Instead of quickly winning, the West's most powerful military machine in the fight against North Vietnam's guerrilla fighters is drawn deeper and deeper into a confusing jungle war that soon reaches the streets of America: everyday television images carry the violence in Indochina's villages to the Americans' living rooms and eventually lead to the greatest anti-war demonstrations Washington has ever seen. Barely four years after Nixon's wild threats, the war is finally lost. At the end of one of the cruellest chapters in the history of the Cold War, no other time or place has seen so many means of extermination as Vietnam and the bordering regions of Laos and Cambodia, where U.S. Kampfflugzeuge dropped more bombs than all the sites of the Second World War put together. How many civilians were victims of the massacres and war crimes perpetrated by US soldiers can only be estimated to this day. At the end of the war almost two million people are dead, countless mutilated, homeless or on the run, thousands of villages are razed to the ground. The country still suffers from the consequences of this disaster.
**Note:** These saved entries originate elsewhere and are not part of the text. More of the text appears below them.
(** * EntityClassGenerator: a shallow embedding of [entity_generator.py]

    The generator reads a MySQL catalog and prints one C# entity class per
    table.  This development embeds the type mapper, the class renderer, the
    catalog-row reader, the configuration checks and the orchestrating run,
    and proves the properties stated about them.

    Conventions of the embedding:
    - Python [str] is [string]; the text the program handles (SQL type names,
      identifiers, configuration keys) is ASCII, and the casing functions
      below are those of Python restricted to ASCII text ([isascii]).
    - Python [int] is [Z]; [Optional[int]] is [option Z].
    - The [configparser.ConfigParser] object is represented by what its
      accessors return: for each section, the options visible through the
      section proxy, with their values as [config[section][key]] yields them.
    - Exceptions are values of [exn]; effects (printing, connecting, writing
      files) are recorded in a trace of [event]s. *)

From Stdlib Require Import ZArith Ascii String DecimalString DecimalPos.
From stdpp Require Import gmap strings list.

Local Open Scope Z_scope.

(** ** Python string methods *)

Module Py.

Definition ord (c : ascii) : N := N_of_ascii c.

Definition is_upper (c : ascii) : bool := ((65 <=? ord c) && (ord c <=? 90))%N.
Definition is_lower (c : ascii) : bool := ((97 <=? ord c) && (ord c <=? 122))%N.
Definition is_digit (c : ascii) : bool := ((48 <=? ord c) && (ord c <=? 57))%N.

(** [_PyUnicode_IsCased] on ASCII: the letters. *)
Definition is_cased (c : ascii) : bool := is_upper c || is_lower c.

Definition to_lower (c : ascii) : ascii :=
  if is_upper c then ascii_of_N (ord c + 32) else c.
Definition to_upper (c : ascii) : ascii :=
  if is_lower c then ascii_of_N (ord c - 32) else c.

(** [str.isascii()] *)
Fixpoint isascii (s : string) : bool :=
  match s with
  | EmptyString => true
  | String c r => (ord c <? 128)%N && isascii r
  end.

(** [str.lower()] *)
Fixpoint lower (s : string) : string :=
  match s with
  | EmptyString => EmptyString
  | String c r => String (to_lower c) (lower r)
  end.

(** [str.title()]: CPython's [do_title] keeps one flag, whether the previous
    character was cased; a character after a cased one is lowered, any other
    is title-cased (upper-cased, on ASCII). *)
Fixpoint do_title (previous_is_cased : bool) (s : string) : string :=
  match s with
  | EmptyString => EmptyString
  | String c r =>
      String (if previous_is_cased then to_lower c else to_upper c)
             (do_title (is_cased c) r)
  end.

Definition title (s : string) : string := do_title false s.

(** [str.split(sep)] for a one-character separator: never returns [[]]. *)
Fixpoint split (sep : ascii) (s : string) : list string :=
  match s with
  | EmptyString => [EmptyString]
  | String c r =>
      if Ascii.eqb c sep then EmptyString :: split sep r
      else match split sep r with
           | w :: ws => String c w :: ws
           | [] => [String c EmptyString]
           end
  end.

(** [sep.join(parts)] *)
Definition join (sep : string) (parts : list string) : string :=
  String.concat sep parts.

(** [sub in s] *)
Fixpoint contains (sub s : string) : bool :=
  String.prefix sub s ||
  match s with
  | EmptyString => false
  | String _ r => contains sub r
  end.

(** [c in s] for one character *)
Fixpoint has_char (c : ascii) (s : string) : bool :=
  match s with
  | EmptyString => false
  | String d r => Ascii.eqb d c || has_char c r
  end.

(** [s.count(c)] for one character *)
Fixpoint count_char (c : ascii) (s : string) : nat :=
  match s with
  | EmptyString => O
  | String d r => ((if Ascii.eqb d c then 1 else 0) + count_char c r)%nat
  end.

(** [str(n)] for an [int] *)
Definition str_of_int (n : Z) : string := NilZero.string_of_int (Z.to_int n).

(** [int(digits)] for a non-empty run of ASCII digits *)
Definition int_of_digits (ds : string) : Z :=
  fold_left (fun acc c => 10 * acc + Z.of_N (ord c - 48))
            (list_ascii_of_string ds) 0.

(** The longest prefix of digits, and what follows it. *)
Fixpoint span_digits (s : string) : string * string :=
  match s with
  | String c r =>
      if is_digit c then let '(ds, rest) := span_digits r in (String c ds, rest)
      else (EmptyString, s)
  | EmptyString => (EmptyString, EmptyString)
  end.

(** Drop a known prefix; [None] when [s] does not start with it. *)
Fixpoint strip_prefix (p s : string) : option string :=
  match p, s with
  | EmptyString, _ => Some s
  | String a p', String b s' => if Ascii.eqb a b then strip_prefix p' s' else None
  | String _ _, EmptyString => None
  end.

(** [re.search(lit + r'\((\d+)\)', s)], group 1: the leftmost place where
    [lit] is followed by an opening parenthesis, one or more digits and a
    closing parenthesis.  The digit run is greedy and the character after it
    must be the parenthesis, so at each place there is at most one match. *)
Definition match_width_here (lit s : string) : option string :=
  match strip_prefix (lit +:+ "(") s with
  | Some rest =>
      match span_digits rest with
      | (String d ds, String ")" _) => Some (String d ds)
      | _ => None
      end
  | None => None
  end.

Fixpoint search_width (lit s : string) : option string :=
  match match_width_here lit s with
  | Some g => Some g
  | None => match s with
            | EmptyString => None
            | String _ r => search_width lit r
            end
  end.

(** [sorted(xs)] on strings: insertion into code-point order. *)
Fixpoint insert_sorted (x : string) (xs : list string) : list string :=
  match xs with
  | [] => [x]
  | y :: ys => if String.leb x y then x :: y :: ys else y :: insert_sorted x ys
  end.

Definition sorted (xs : list string) : list string :=
  foldr insert_sorted [] xs.

(** [set.add]: a set of strings kept as a duplicate-free list. *)
Definition set_add (x : string) (xs : list string) : list string :=
  if bool_decide (x ∈ xs) then xs else xs ++ [x].

(** [posixpath.join(a, b)] *)
Definition path_join (a b : string) : string :=
  match b with
  | String "/" _ => b
  | _ =>
      match a with
      | EmptyString => b
      | _ => if String.prefix "/" (String.substring (String.length a - 1) 1 a)
             then a +:+ b else a +:+ "/" +:+ b
      end
  end.

End Py.

(** ** Data model *)

Record ColumnInfo := {
  name : string;
  data_type : string;
  is_nullable : bool;
  is_primary_key : bool;
  is_auto_increment : bool;
  max_length : option Z;
  numeric_precision : option Z;
  numeric_scale : option Z
}.

Record AttributeConfig := {
  use_key : bool;
  use_required : bool;
  use_column : bool;
  use_maxlength : bool;
  use_table : bool;
  use_database_generated : bool
}.

(** ** The type mapper *)

Definition type_mapping : gmap string string :=
  list_to_map
    [ ("bit", "bool"); ("tinyint", "byte"); ("smallint", "short");
      ("int", "int"); ("bigint", "long"); ("decimal", "decimal");
      ("float", "float"); ("double", "double"); ("datetime", "DateTime");
      ("date", "DateTime"); ("timestamp", "DateTime"); ("time", "TimeSpan");
      ("char", "string"); ("varchar", "string"); ("text", "string");
      ("longtext", "string"); ("json", "string") ].

Definition get_csharp_type (column : ColumnInfo) : string :=
  let base_type := Py.lower (data_type column) in
  if bool_decide (base_type = "tinyint") && bool_decide (max_length column = Some 1)
  then (if negb (is_nullable column) then "bool" else "bool?")
  else
    let cs_type := default "object" (type_mapping !! base_type) in
    if is_nullable column && negb (bool_decide (cs_type = "string"))
    then cs_type +:+ "?"
    else cs_type.

(** ** The casing transform *)

Definition to_pascal_case (snake_str : string) : string :=
  Py.join "" (map Py.title (Py.split "_" snake_str)).

(** ** Exceptions and results *)

Inductive exn :=
| ConfigurationError (msg : string)
| KeyError (key : string)
| ValueError (msg : string)
| AttributeError (msg : string)
| Error (msg : string)
| OSError (msg : string)
| UnboundLocalError (msg : string).

(** [str(e)] *)
Definition str_of_exn (e : exn) : string :=
  match e with
  | ConfigurationError msg => msg
  | KeyError key => "'" +:+ key +:+ "'"
  | ValueError msg => msg
  | AttributeError msg => msg
  | Error msg => msg
  | OSError msg => msg
  | UnboundLocalError msg => msg
  end.

Inductive result (A : Type) :=
| Ok (a : A)
| Raise (e : exn).
Arguments Ok {A} a.
Arguments Raise {A} e.

#[global] Instance result_ret : MRet result := @Ok.
#[global] Instance result_bind : MBind result := λ A B f r,
  match r with
  | Ok a => f a
  | Raise e => Raise e
  end.
#[global] Instance result_fmap : FMap result := λ A B f r,
  match r with
  | Ok a => Ok (f a)
  | Raise e => Raise e
  end.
"We will raze this goddamn country to the ground," said Richard Nixon, drumming on the table on June 2, 1971. He is talking about the small country of Vietnam, where the United States has been in a grueling erosion war since 1964. It is the era of the Cold War and, according to official doctrine, the GI's in the distant jungles and swamps defend an outpost of the free world in Southeast Asia, and they must stop the advance of communism at any cost.
Instead of quickly winning, the West's most powerful military machine in the fight against North Vietnam's guerrilla fighters is drawn deeper and deeper into a confusing jungle war that soon reaches the streets of America: everyday television images carry the violence in Indochina's villages to the Americans' living rooms and eventually lead to the greatest anti-war demonstrations Washington has ever seen. Barely four years after Nixon's wild threats, the war is finally lost. At the end of one of the cruellest chapters in the history of the Cold War, no other time or place has seen so many means of extermination as Vietnam and the bordering regions of Laos and Cambodia, where U.S. Kampfflugzeuge dropped more bombs than all the sites of the Second World War put together. How many civilians were victims of the massacres and war crimes perpetrated by US soldiers can only be estimated to this day. At the end of the war almost two million people are dead, countless mutilated, homeless or on the run, thousands of villages are razed to the ground. The country still suffers from the consequences of this disaster.
"We will raze this goddamn country to the ground," said Richard Nixon, drumming on the table on June 2, 1971. He is talking about the small country of Vietnam, where the United States has been in a grueling erosion war since 1964. It is the era of the Cold War and, according to official doctrine, the GI's in the distant jungles and swamps defend an outpost of the free world in Southeast Asia, and they must stop the advance of communism at any cost.